**Information shown**
━━━━━━━━━━
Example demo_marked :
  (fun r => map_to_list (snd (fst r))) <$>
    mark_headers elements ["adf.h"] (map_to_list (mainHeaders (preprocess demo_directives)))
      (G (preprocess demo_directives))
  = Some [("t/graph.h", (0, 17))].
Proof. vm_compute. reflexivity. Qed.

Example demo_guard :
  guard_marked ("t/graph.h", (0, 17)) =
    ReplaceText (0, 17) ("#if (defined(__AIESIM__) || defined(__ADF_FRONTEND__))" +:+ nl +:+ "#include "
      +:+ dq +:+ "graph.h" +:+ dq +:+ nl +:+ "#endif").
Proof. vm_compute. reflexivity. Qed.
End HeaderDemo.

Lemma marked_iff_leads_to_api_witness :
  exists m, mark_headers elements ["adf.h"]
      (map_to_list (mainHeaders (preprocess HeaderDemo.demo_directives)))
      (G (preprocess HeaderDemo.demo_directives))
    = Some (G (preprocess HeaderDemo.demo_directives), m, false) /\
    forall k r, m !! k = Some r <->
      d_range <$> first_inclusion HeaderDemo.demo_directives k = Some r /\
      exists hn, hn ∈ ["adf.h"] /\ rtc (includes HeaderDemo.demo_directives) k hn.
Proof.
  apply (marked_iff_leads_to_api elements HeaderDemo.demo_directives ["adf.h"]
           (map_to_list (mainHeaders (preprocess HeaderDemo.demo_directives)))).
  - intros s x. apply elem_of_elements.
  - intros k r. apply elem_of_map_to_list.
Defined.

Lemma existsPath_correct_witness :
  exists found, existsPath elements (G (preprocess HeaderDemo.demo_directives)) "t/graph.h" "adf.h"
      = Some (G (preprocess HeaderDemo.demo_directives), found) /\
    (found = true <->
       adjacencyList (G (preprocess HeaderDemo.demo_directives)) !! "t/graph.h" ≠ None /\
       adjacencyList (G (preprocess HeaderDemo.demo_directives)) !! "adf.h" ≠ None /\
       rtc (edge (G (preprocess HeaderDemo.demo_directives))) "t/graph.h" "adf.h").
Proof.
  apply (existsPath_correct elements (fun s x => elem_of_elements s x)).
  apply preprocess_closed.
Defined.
━━━━━━━━━━
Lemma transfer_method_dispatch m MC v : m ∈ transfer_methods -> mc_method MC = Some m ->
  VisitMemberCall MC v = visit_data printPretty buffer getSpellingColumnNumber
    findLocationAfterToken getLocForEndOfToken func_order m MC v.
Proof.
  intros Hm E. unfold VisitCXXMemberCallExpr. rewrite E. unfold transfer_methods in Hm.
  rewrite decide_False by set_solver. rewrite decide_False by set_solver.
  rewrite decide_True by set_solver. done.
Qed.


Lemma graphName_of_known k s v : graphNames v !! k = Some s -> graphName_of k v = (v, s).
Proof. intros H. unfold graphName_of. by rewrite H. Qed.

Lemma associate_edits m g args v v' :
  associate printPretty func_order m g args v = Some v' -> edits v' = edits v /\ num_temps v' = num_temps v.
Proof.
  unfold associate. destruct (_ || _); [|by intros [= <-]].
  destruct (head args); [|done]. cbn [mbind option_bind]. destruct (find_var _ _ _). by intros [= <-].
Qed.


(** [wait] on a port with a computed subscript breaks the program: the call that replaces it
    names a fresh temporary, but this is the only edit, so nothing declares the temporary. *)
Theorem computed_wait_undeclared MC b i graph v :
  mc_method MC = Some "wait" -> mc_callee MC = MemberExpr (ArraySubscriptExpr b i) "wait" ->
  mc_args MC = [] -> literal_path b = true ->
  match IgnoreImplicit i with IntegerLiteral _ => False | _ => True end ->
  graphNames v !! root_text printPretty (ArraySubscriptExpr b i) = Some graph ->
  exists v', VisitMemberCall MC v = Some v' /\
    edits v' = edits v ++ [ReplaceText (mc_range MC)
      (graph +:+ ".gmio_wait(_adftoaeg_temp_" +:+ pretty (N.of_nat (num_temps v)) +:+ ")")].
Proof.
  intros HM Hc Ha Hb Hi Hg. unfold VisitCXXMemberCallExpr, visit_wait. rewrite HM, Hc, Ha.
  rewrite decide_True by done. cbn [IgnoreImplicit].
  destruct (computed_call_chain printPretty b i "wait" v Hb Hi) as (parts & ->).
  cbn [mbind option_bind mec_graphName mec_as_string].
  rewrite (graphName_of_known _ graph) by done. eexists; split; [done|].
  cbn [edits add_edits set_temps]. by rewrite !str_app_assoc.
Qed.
━━━━━━━━━━
**Task goal**
Return the span of lines in the data above that opens at the line with "m, false) /\" and closes at the line with "- intros s x. apply elem_of_elements.", exactly, ends included, nothing else.

**Result of the task**
    = Some (G (preprocess HeaderDemo.demo_directives), m, false) /\
    forall k r, m !! k = Some r <->
      d_range <$> first_inclusion HeaderDemo.demo_directives k = Some r /\
      exists hn, hn ∈ ["adf.h"] /\ rtc (includes HeaderDemo.demo_directives) k hn.
Proof.
  apply (marked_iff_leads_to_api elements HeaderDemo.demo_directives ["adf.h"]
           (map_to_list (mainHeaders (preprocess HeaderDemo.demo_directives)))).
  - intros s x. apply elem_of_elements.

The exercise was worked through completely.